▸ Task goal: The data below is to be retyped exactly, line by line.

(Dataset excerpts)

---+---

(** C16: initial pinning keeps the slot cap: if no CPU holds more live threads
    than the window's cap when a pinning batch is proposed, then committing
    the whole batch leaves no CPU above the cap, whatever targets the node
    plan had chosen and whichever CPUs the batch vacates. *)
Theorem pinning_keeps_slot_cap h threads edges o now delta s s' p now'
    (Hr : reachable s) (Ho : i_outstanding s = None)
    (Hp : propose h threads edges o now delta s = (s', Ok p))
    (Hph : sp_phase p = InitialPinning) (Hready : sp_ready p = true)
    (Hcap : ∀ cpu, population s' cpu ≤ sp_cpu_slot_cap p) :
  ∀ cpu, population (commit p now' ∅ s') cpu ≤ sp_cpu_slot_cap p.
Proof.
  intros cpu. pose proof (reachable_inv s Hr) as Hs.
  destruct (propose_pins _ _ _ _ _ _ _ _ _ Hs Ho Hp Hph Hready) as (s1 & Hi & _ & Hout & Hc & Hb).
  pose proof (pinned_batch_populations _ _ _ _ _ _ now' cpu Hi Hout Hb) as Hle.
  specialize (Hcap cpu). rewrite Hc in *. lia.
Qed.

(** A run of three windows: plan, pin, optimize. *)
Definition demo_pairs : list RelationEdge := [demo_edge 11 12 9; demo_edge 13 14 4].
Definition demo_window (now : Z) (s : IncrementalSolver) : IncrementalSolver * result SolverProposal :=
  propose demo_hardware demo_cohort demo_pairs IncrementalOptions_default now None s.
Definition demo_planned : IncrementalSolver :=
  Eval vm_compute in (demo_window 1 (IncrementalSolver_init false)).1.
Definition demo_pinning : IncrementalSolver * SolverProposal :=
  Eval vm_compute in match demo_window 2 demo_planned with
                     | (s, Ok p) => (s, p)
                     | (s, Throw _) => (s, SolverProposal_default)
                     end.

Lemma demo_planned_reachable : reachable demo_planned.
Proof.
  exists false. apply rtc_once. eapply (step_propose demo_hardware demo_cohort demo_pairs
    IncrementalOptions_default 1 None). vm_compute. reflexivity.
Qed.
Lemma demo_pinning_Ok :
  propose demo_hardware demo_cohort demo_pairs IncrementalOptions_default 2 None demo_planned =
    (demo_pinning.1, Ok demo_pinning.2).
Proof. vm_compute. reflexivity. Qed.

---+---

▸ Task response:
(** C16: initial pinning keeps the slot cap: if no CPU holds more live threads
    than the window's cap when a pinning batch is proposed, then committing
    the whole batch leaves no CPU above the cap, whatever targets the node
    plan had chosen and whichever CPUs the batch vacates. *)
Theorem pinning_keeps_slot_cap h threads edges o now delta s s' p now'
    (Hr : reachable s) (Ho : i_outstanding s = None)
    (Hp : propose h threads edges o now delta s = (s', Ok p))
    (Hph : sp_phase p = InitialPinning) (Hready : sp_ready p = true)
    (Hcap : ∀ cpu, population s' cpu ≤ sp_cpu_slot_cap p) :
  ∀ cpu, population (commit p now' ∅ s') cpu ≤ sp_cpu_slot_cap p.
Proof.
  intros cpu. pose proof (reachable_inv s Hr) as Hs.
  destruct (propose_pins _ _ _ _ _ _ _ _ _ Hs Ho Hp Hph Hready) as (s1 & Hi & _ & Hout & Hc & Hb).
  pose proof (pinned_batch_populations _ _ _ _ _ _ now' cpu Hi Hout Hb) as Hle.
  specialize (Hcap cpu). rewrite Hc in *. lia.
Qed.

(** A run of three windows: plan, pin, optimize. *)
Definition demo_pairs : list RelationEdge := [demo_edge 11 12 9; demo_edge 13 14 4].
Definition demo_window (now : Z) (s : IncrementalSolver) : IncrementalSolver * result SolverProposal :=
  propose demo_hardware demo_cohort demo_pairs IncrementalOptions_default now None s.
Definition demo_planned : IncrementalSolver :=
  Eval vm_compute in (demo_window 1 (IncrementalSolver_init false)).1.
Definition demo_pinning : IncrementalSolver * SolverProposal :=
  Eval vm_compute in match demo_window 2 demo_planned with
                     | (s, Ok p) => (s, p)
                     | (s, Throw _) => (s, SolverProposal_default)
                     end.

Lemma demo_planned_reachable : reachable demo_planned.
Proof.
  exists false. apply rtc_once. eapply (step_propose demo_hardware demo_cohort demo_pairs
    IncrementalOptions_default 1 None). vm_compute. reflexivity.
Qed.
Lemma demo_pinning_Ok :
  propose demo_hardware demo_cohort demo_pairs IncrementalOptions_default 2 None demo_planned =
    (demo_pinning.1, Ok demo_pinning.2).
Proof. vm_compute. reflexivity. Qed.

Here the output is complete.